- Opening Delimiter -
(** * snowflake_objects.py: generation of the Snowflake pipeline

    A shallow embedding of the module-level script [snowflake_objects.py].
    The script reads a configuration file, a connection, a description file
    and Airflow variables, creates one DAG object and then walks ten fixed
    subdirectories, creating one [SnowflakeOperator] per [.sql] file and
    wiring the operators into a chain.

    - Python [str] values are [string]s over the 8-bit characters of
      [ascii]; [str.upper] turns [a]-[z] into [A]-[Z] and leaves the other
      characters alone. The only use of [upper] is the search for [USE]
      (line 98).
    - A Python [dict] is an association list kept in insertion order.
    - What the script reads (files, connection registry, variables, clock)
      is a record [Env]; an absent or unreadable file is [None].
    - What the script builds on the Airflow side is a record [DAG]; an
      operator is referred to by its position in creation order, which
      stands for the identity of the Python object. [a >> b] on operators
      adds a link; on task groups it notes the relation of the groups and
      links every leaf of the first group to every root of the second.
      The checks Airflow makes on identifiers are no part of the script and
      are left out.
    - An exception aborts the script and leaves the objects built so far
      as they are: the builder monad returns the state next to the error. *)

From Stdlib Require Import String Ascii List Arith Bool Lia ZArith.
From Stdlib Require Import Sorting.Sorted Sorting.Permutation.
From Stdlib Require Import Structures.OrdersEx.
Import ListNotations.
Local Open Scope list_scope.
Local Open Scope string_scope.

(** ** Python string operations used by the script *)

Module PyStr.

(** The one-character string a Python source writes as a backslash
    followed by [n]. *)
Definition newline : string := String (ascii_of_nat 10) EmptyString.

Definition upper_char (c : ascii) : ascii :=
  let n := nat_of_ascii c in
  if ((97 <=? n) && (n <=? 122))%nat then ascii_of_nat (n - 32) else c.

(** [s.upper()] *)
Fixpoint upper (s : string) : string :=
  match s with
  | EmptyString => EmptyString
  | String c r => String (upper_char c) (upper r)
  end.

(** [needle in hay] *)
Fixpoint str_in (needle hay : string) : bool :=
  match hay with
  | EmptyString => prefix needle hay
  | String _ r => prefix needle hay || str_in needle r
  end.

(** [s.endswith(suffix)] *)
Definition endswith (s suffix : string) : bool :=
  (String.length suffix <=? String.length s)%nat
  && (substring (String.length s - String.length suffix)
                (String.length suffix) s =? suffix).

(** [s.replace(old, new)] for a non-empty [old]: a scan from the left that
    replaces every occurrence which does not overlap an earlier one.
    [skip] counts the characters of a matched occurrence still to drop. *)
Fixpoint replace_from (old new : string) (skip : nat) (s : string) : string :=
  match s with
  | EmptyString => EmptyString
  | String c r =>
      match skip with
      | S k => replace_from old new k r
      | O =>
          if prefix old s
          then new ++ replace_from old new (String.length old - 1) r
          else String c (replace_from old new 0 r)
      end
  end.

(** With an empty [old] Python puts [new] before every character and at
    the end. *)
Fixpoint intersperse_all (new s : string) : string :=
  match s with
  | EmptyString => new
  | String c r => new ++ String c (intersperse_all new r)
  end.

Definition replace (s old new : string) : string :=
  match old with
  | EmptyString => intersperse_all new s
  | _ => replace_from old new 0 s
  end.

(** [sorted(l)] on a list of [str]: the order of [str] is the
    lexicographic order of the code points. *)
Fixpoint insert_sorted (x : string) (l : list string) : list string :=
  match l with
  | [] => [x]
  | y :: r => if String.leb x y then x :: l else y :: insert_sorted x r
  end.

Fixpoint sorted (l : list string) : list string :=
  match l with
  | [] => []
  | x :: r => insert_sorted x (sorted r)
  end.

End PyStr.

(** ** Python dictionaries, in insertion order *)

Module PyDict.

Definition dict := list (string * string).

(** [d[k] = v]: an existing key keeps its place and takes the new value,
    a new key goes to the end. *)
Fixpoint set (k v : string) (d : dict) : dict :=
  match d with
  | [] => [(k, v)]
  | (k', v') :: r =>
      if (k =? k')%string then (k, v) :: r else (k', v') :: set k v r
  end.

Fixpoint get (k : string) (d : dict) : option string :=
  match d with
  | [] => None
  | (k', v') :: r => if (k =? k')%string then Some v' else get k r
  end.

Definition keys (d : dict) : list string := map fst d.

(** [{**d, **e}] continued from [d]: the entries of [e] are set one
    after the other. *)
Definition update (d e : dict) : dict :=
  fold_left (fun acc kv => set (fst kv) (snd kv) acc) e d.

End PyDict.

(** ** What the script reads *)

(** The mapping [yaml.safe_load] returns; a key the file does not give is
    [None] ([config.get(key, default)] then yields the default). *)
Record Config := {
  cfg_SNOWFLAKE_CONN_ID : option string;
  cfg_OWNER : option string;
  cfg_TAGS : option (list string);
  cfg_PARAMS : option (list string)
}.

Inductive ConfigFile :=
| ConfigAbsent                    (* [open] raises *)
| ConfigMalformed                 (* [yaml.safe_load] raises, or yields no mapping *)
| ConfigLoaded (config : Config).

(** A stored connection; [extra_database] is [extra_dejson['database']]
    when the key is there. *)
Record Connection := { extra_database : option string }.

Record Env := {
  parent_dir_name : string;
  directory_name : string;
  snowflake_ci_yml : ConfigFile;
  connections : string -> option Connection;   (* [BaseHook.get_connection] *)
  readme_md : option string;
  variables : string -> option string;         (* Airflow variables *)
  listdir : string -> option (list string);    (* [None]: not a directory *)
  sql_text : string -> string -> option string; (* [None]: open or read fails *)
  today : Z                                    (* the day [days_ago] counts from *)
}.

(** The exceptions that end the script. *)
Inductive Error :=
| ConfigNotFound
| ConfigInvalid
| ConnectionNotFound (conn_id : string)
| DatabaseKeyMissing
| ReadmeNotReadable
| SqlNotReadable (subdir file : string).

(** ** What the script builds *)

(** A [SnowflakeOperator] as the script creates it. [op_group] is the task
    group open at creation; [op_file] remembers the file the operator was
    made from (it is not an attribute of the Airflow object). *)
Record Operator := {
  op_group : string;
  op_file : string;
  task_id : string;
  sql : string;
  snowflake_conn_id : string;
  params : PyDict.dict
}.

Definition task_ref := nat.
- Closing Delimiter -
Task directions – Each line of the listing must be output once more, exactly as shown above.

Exercise answer –
(** * snowflake_objects.py: generation of the Snowflake pipeline

    A shallow embedding of the module-level script [snowflake_objects.py].
    The script reads a configuration file, a connection, a description file
    and Airflow variables, creates one DAG object and then walks ten fixed
    subdirectories, creating one [SnowflakeOperator] per [.sql] file and
    wiring the operators into a chain.

    - Python [str] values are [string]s over the 8-bit characters of
      [ascii]; [str.upper] turns [a]-[z] into [A]-[Z] and leaves the other
      characters alone. The only use of [upper] is the search for [USE]
      (line 98).
    - A Python [dict] is an association list kept in insertion order.
    - What the script reads (files, connection registry, variables, clock)
      is a record [Env]; an absent or unreadable file is [None].
    - What the script builds on the Airflow side is a record [DAG]; an
      operator is referred to by its position in creation order, which
      stands for the identity of the Python object. [a >> b] on operators
      adds a link; on task groups it notes the relation of the groups and
      links every leaf of the first group to every root of the second.
      The checks Airflow makes on identifiers are no part of the script and
      are left out.
    - An exception aborts the script and leaves the objects built so far
      as they are: the builder monad returns the state next to the error. *)

From Stdlib Require Import String Ascii List Arith Bool Lia ZArith.
From Stdlib Require Import Sorting.Sorted Sorting.Permutation.
From Stdlib Require Import Structures.OrdersEx.
Import ListNotations.
Local Open Scope list_scope.
Local Open Scope string_scope.

(** ** Python string operations used by the script *)

Module PyStr.

(** The one-character string a Python source writes as a backslash
    followed by [n]. *)
Definition newline : string := String (ascii_of_nat 10) EmptyString.

Definition upper_char (c : ascii) : ascii :=
  let n := nat_of_ascii c in
  if ((97 <=? n) && (n <=? 122))%nat then ascii_of_nat (n - 32) else c.

(** [s.upper()] *)
Fixpoint upper (s : string) : string :=
  match s with
  | EmptyString => EmptyString
  | String c r => String (upper_char c) (upper r)
  end.

(** [needle in hay] *)
Fixpoint str_in (needle hay : string) : bool :=
  match hay with
  | EmptyString => prefix needle hay
  | String _ r => prefix needle hay || str_in needle r
  end.

(** [s.endswith(suffix)] *)
Definition endswith (s suffix : string) : bool :=
  (String.length suffix <=? String.length s)%nat
  && (substring (String.length s - String.length suffix)
                (String.length suffix) s =? suffix).

(** [s.replace(old, new)] for a non-empty [old]: a scan from the left that
    replaces every occurrence which does not overlap an earlier one.
    [skip] counts the characters of a matched occurrence still to drop. *)
Fixpoint replace_from (old new : string) (skip : nat) (s : string) : string :=
  match s with
  | EmptyString => EmptyString
  | String c r =>
      match skip with
      | S k => replace_from old new k r
      | O =>
          if prefix old s
          then new ++ replace_from old new (String.length old - 1) r
          else String c (replace_from old new 0 r)
      end
  end.

(** With an empty [old] Python puts [new] before every character and at
    the end. *)
Fixpoint intersperse_all (new s : string) : string :=
  match s with
  | EmptyString => new
  | String c r => new ++ String c (intersperse_all new r)
  end.

Definition replace (s old new : string) : string :=
  match old with
  | EmptyString => intersperse_all new s
  | _ => replace_from old new 0 s
  end.

(** [sorted(l)] on a list of [str]: the order of [str] is the
    lexicographic order of the code points. *)
Fixpoint insert_sorted (x : string) (l : list string) : list string :=
  match l with
  | [] => [x]
  | y :: r => if String.leb x y then x :: l else y :: insert_sorted x r
  end.

Fixpoint sorted (l : list string) : list string :=
  match l with
  | [] => []
  | x :: r => insert_sorted x (sorted r)
  end.

End PyStr.

(** ** Python dictionaries, in insertion order *)

Module PyDict.

Definition dict := list (string * string).

(** [d[k] = v]: an existing key keeps its place and takes the new value,
    a new key goes to the end. *)
Fixpoint set (k v : string) (d : dict) : dict :=
  match d with
  | [] => [(k, v)]
  | (k', v') :: r =>
      if (k =? k')%string then (k, v) :: r else (k', v') :: set k v r
  end.

Fixpoint get (k : string) (d : dict) : option string :=
  match d with
  | [] => None
  | (k', v') :: r => if (k =? k')%string then Some v' else get k r
  end.

Definition keys (d : dict) : list string := map fst d.

(** [{**d, **e}] continued from [d]: the entries of [e] are set one
    after the other. *)
Definition update (d e : dict) : dict :=
  fold_left (fun acc kv => set (fst kv) (snd kv) acc) e d.

End PyDict.

(** ** What the script reads *)

(** The mapping [yaml.safe_load] returns; a key the file does not give is
    [None] ([config.get(key, default)] then yields the default). *)
Record Config := {
  cfg_SNOWFLAKE_CONN_ID : option string;
  cfg_OWNER : option string;
  cfg_TAGS : option (list string);
  cfg_PARAMS : option (list string)
}.

Inductive ConfigFile :=
| ConfigAbsent                    (* [open] raises *)
| ConfigMalformed                 (* [yaml.safe_load] raises, or yields no mapping *)
| ConfigLoaded (config : Config).

(** A stored connection; [extra_database] is [extra_dejson['database']]
    when the key is there. *)
Record Connection := { extra_database : option string }.

Record Env := {
  parent_dir_name : string;
  directory_name : string;
  snowflake_ci_yml : ConfigFile;
  connections : string -> option Connection;   (* [BaseHook.get_connection] *)
  readme_md : option string;
  variables : string -> option string;         (* Airflow variables *)
  listdir : string -> option (list string);    (* [None]: not a directory *)
  sql_text : string -> string -> option string; (* [None]: open or read fails *)
  today : Z                                    (* the day [days_ago] counts from *)
}.

(** The exceptions that end the script. *)
Inductive Error :=
| ConfigNotFound
| ConfigInvalid
| ConnectionNotFound (conn_id : string)
| DatabaseKeyMissing
| ReadmeNotReadable
| SqlNotReadable (subdir file : string).

(** ** What the script builds *)

(** A [SnowflakeOperator] as the script creates it. [op_group] is the task
    group open at creation; [op_file] remembers the file the operator was
    made from (it is not an attribute of the Airflow object). *)
Record Operator := {
  op_group : string;
  op_file : string;
  task_id : string;
  sql : string;
  snowflake_conn_id : string;
  params : PyDict.dict
}.

Definition task_ref := nat.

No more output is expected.